MOÇA COM BRINCO DE PÉROLA
“Um dia uma folha
me bateu nos cílios. Achei Deus de uma grande delicadeza”
(Clarice Lispector)
MOÇA COM BRINCO DE PÉROLA é o
retrato de uma camponesa pintada por Vermeer e se considera um dos seus mais
célebres quadros. A pintura nos comove por vários motivos, mas nenhum
deles avança em direção ao reino das impressões
indescritíveis (que todos temos) em velocidade maior do que a delicadeza que
emana de todo o quadro.
A mulher não tem um rosto de
beleza extraordinária, talvez nem possa ser chamada de bela.

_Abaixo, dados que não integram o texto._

(* ===== verification/ClusterFrame.v ===== *)
(** What a computation of a cluster node leaves alone: [frames pi m] says that [m] does
    not change what the projection [pi] sees, and [frames_auto] shows it from the
    shape of the code. *)

From S2P Require Import Prelude CLib Crypto AuthStore HashMap Message Queue Store Exchange Broker ClusterWire ClusterNode ClusterLog ClusterApply ClusterRaft ClusterDispatch ClusterVotes.

Section Frames.
Context {M : Type} `{!PtrMap M}.
Abbreviation cl A := (cl M A).
Abbreviation node := (cluster_node M).
Implicit Types (n : node).

Definition frames {T A} (pi : node -> T) (m : cl A) : Prop := forall n a n', m n = Some (a, n') -> pi n' = pi n.

Section Rules.
Context {T : Type} (pi : node -> T).

Lemma frames_ret {A} (a : A) : frames pi (mret a).
Proof. by intros n b n' [= <- <-]. Qed.

Lemma frames_bind {A B} (m : cl A) (f : A -> cl B) : frames pi m -> (forall a, frames pi (f a)) -> frames pi (m ≫= f).
Proof. intros Hm Hf n b n' (a & n1 & E1 & E2)%cl_bind_Some. apply Hm in E1. apply Hf in E2. congruence. Qed.

Lemma frames_nget {A} (f : node -> A) : frames pi (nget f).
Proof. by intros n a n' [_ ->]%nget_Some. Qed.

Lemma frames_undefined {A} : frames pi (undefined (A := A)).
Proof. by intros n a n'. Qed.

Lemma frames_defined {A} (o : option A) : frames pi (defined o).
Proof. intros n a n'. unfold defined. destruct o; [|done]. by intros [= _ <-]. Qed.

Lemma frames_nset f : (forall n, pi (f n) = pi n) -> frames pi (nset f).
Proof. by intros Hf n a n' ->%nset_Some. Qed.

Lemma frames_get_peer i : frames pi (get_peer i).
Proof. intros n a n'. unfold get_peer. destruct (n_peers n !! i); [|done]. by intros [= _ <-]. Qed.

Lemma frames_get_stream s : frames pi (get_stream s).
Proof. intros n a n'. unfold get_stream. destruct (n_streams n !! s); [|done]. by intros [= _ <-]. Qed.

Lemma frames_queue_at q : frames pi (queue_at q).
Proof. intros n a n'. unfold queue_at. destruct (n_broker n); [|done]. destruct (_ !! _); [|done]. by intros [= _ <-]. Qed.

Lemma frames_malloc : (forall n o, pi (n <| n_mem := o |>) = pi n) -> frames pi cl_malloc.
Proof. intros H n a n'. unfold cl_malloc. destruct (malloc _). intros [= _ <-]. apply H. Qed.

Lemma frames_syscall : (forall n o, pi (n <| n_io := o |>) = pi n) -> frames pi syscall.
Proof. intros H n a n'. unfold syscall. destruct (n_io n); intros [= _ <-]; [done | apply H]. Qed.

Lemma frames_uv : (forall n o, pi (n <| n_uv := o |>) = pi n) -> frames pi uv.
Proof. intros H n a n'. unfold uv. destruct (n_uv n); intros [= _ <-]; [done | apply H]. Qed.

Lemma frames_for_each {A} (f : A -> cl unit) l : (forall x, frames pi (f x)) -> frames pi (for_each f l).
Proof. intros Hf. induction l as [|x l IH]; [apply frames_ret | apply frames_bind; auto]. Qed.

Lemma frames_on_world {A} (f : world M -> A * world M) : (forall n w, pi (n <| n_broker := w |>) = pi n) -> frames pi (on_world f).
Proof. intros H n a n'. unfold on_world. destruct (n_broker n); [|by intros [= _ <-]]. destruct (f _). intros [= _ <-]. apply H. Qed.

Lemma frames_try_world {A} (f : world M -> option (A * world M)) : (forall n w, pi (n <| n_broker := w |>) = pi n) -> frames pi (try_world f).
Proof. intros H n a n'. unfold try_world. destruct (n_broker n); [|done]. destruct (f _) as [[]|]; [|done]. intros [= _ <-]. apply H. Qed.

Lemma frames_collect_queues : (forall n o w, pi (n <| n_mem := o |> <| n_broker := w |>) = pi n) -> frames pi collect_queues.
Proof.
  intros H n a n'. unfold collect_queues. destruct (n_broker n); [|by intros [= _ <-]]. destruct (broker_foreach_queue _ _ _) as [[[? ?] ?] ?].
  intros [= _ <-]. apply H.
Qed.

Lemma frames_on_auth {A} (f : authstore -> option (A * authstore)) : (forall n a, pi (n <| n_authstore := a |>) = pi n) -> frames pi (on_auth f).
Proof.
  intros H n a n'. unfold on_auth. destruct (n_authstore n); [|by intros [= _ <-]]. destruct (f _) as [[]|]; [|done]. intros [= _ <-]. apply H.
Qed.
End Rules.

End Frames.

Create HintDb frames.
#[export] Hint Resolve frames_ret frames_nget frames_undefined frames_defined frames_get_peer frames_get_stream frames_queue_at : frames.

Ltac frames_step :=
  match goal with
  | |- frames _ (mbind _ _) => apply frames_bind; [|intros]
  | |- frames _ (for_each _ _) => apply frames_for_each; intros
  | |- frames _ (nset _) => apply frames_nset; intros; repeat case_match; done
  | |- frames _ (set_log _) => apply frames_nset; done
  | |- frames _ (set_peer _ _) => apply frames_nset; done
  | |- frames _ (set_ps _) => apply frames_nset; done
  | |- frames _ cl_malloc => apply frames_malloc; done
  | |- frames _ syscall => apply frames_syscall; done
  | |- frames _ uv => apply frames_uv; done
  | |- frames _ (on_world _) => apply frames_on_world; done
  | |- frames _ (try_world _) => apply frames_try_world; done
  | |- frames _ (on_auth _) => apply frames_on_auth; done
  | |- frames _ collect_queues => apply frames_collect_queues; done
  | |- frames _ (match ?x with _ => _ end) => destruct x
  | |- frames _ _ => solve [auto with frames]
  | |- frames _ _ => progress cbv beta zeta
  end.

Ltac frames_auto := intros; repeat frames_step.

(** * Applying operations *)

Section Apply.
Context {M : Type} `{!PtrMap M}.
Context (fuel : nat) (regcomp : bytes -> bool).

(** What an operation that is applied does not touch: the log, the files, the peers
    and what was sent. *)
Definition raft_state (n : cluster_node M) :=
  (n_log n, n_persist n, n_peers n, n_out n, (n_current_term n, n_voted_for n, n_quorum n, n_self_id n)).

Lemma frames_storage_write_failed : frames raft_state storage_write_failed.
Proof. unfold storage_write_failed, arm_election_timer, election_timeout_ms, update_health. frames_auto. Qed.
#[local] Hint Resolve frames_storage_write_failed : frames.

Lemma frames_topo_add op d : frames raft_state (topo_add op d).
Proof. unfold topo_add. frames_auto. Qed.

Lemma frames_unref_message m : frames raft_state (unref_message m).
Proof. unfold unref_message. frames_auto. Qed.
#[local] Hint Resolve frames_topo_add frames_unref_message : frames.

Lemma frames_apply_publish idx p : frames raft_state (apply_publish fuel idx p).
Proof. unfold apply_publish. frames_auto. Qed.

Lemma frames_apply_auth op p : frames raft_state (apply_auth regcomp op p).
Proof. unfold apply_auth, apply_auth_op, auth_op. frames_auto. Qed.
#[local] Hint Resolve frames_apply_publish frames_apply_auth : frames.

Lemma frames_apply_op e : frames raft_state (apply_op fuel regcomp e).
Proof. unfold apply_op, payload_of, pure_world. frames_auto. Qed.

Lemma frames_resolve_local : frames raft_state resolve_local_fwd_acks.
Proof. unfold resolve_local_fwd_acks, mark_proposal_status. frames_auto. Qed.

(** The acknowledgements are sent without a change to the log. *)
Lemma frames_cl_send i t fl term b : frames (M := M) n_log (cl_send i t fl term b).
Proof. unfold cl_send. frames_auto. Qed.
#[local] Hint Resolve frames_cl_send : frames.

Lemma frames_settle_acks c l : forall b, frames (M := M) n_log (settle_acks c l b).
Proof. induction l; intros b; simpl; unfold mark_proposal_status; frames_auto. Qed.
#[local] Hint Resolve frames_settle_acks : frames.

Lemma frames_resolve_fwd_acks : frames (M := M) n_log resolve_fwd_acks.
Proof. unfold resolve_fwd_acks, send_fwd_ack. frames_auto. Qed.
End Apply.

O rosto, pequeno,
carece de intensidade para chamar a atenção de um olhar desatento. Seus
cabelos, cobertos por uma touca, parecem cumprir a obrigação de humildade,
coerente com seu destino de moça pobre. No entanto, cabeça virada para trás em
direção àquele que a contempla, ela fita demoradamente e continua fitando sem
parar como se quisesse contar uma história, a sua história, a história de sua –
agora sim extraordinária – delicadeza.
Como contar essa história
partindo apenas do seu silêncio e de seu olhar que fita? Como fazer a sua
delicadeza mover-se?
A escritora Tracy Chevalier se
propôs à primeira parte dessa trajetória quando romanceou Moça com brinco de
pérola. São delas as palavras “Quando contemplei o retrato, tentei imaginar o
que Vermeer fez a ela para ficar assim, alegre e triste ao mesmo tempo. Um belo
dia tive a compulsão de escrever a sua história. Fiz o romance em três dias. O
diretor Peter Weber se propôs à segunda.
Moça com brinco de pérola - Johannes Vermeer
Os atores principais escalados
para o filme foram Scarlet Johansen com Griet (a moça do brinco) e Colin Firth
como Vermeer. Não li o livro ainda. No filme a história é de uma serviçal escolhida
pelo pintor para servir-lhe de modelo. A carga de empatia erótico-artística que
se estabelece entre ambos provoca a ebulição de sentimentos de ciúme e inveja
na esposa e filhos.
Quem nunca leu o livro ou tinha
conhecimento do quadro de Vermeer pode ter a sensação de que a história é
anterior ao quadro ou posterior, ou independente dele, até mesmo de que é uma
ficção, como foi a intenção da escritora. No entanto, para quem conhecia o
quadro, a partir da arquitetura montada pelo diretor vê-se que não há
independência entre eles. Perdura no filme o mesmo tom de cores esmaecidas, os
diálogos silenciosos, onde as expressões dizem mais do que as falas, o
sufocante dos sentimentos ocultos e contidos e, predominante a todo instante, a
delicadeza em ação através da formidável atuação de Scarlet Johansen como uma
espécie de obra de arte ambulante, que sai do quadro e se movimenta ao longo de
duas horas de fita.
Quando se diz que não há ficção,
isso seria apenas uma força de
expressão, não tivesse o diretor alcançado o objetivo a que se propôs acima, de
traduzir para o cinema uma obra de arte anteriormente já traduzida – para o
livro. De fato, muitos experts da arte contemporânea hoje falam como se a
história romanceada pela escritora tivesse existido realmente. E por que não
teria? Que é a sina humana mais que a busca incessante de sufocar a
inexorabilidade da morte com a ilusão da eternidade até que isso se torna
realidade?
Traduzir o sentimento não dito
eis o maior mérito do contador de histórias. Em entrevista o escritor
moçambicano Mia Couto disse que o ser humano que não sabe narrar uma história é
pobre de alguma maneira. No final do filme de Peter Weber a pintura de Vermeer
substitui a atriz em cena e toma conta da tela substituindo a ação. O
espectador, extasiado, não fica sem entender. A moça do brinco de pérola
finalmente viveu a sua história. Agora já pode retornar ao quadro.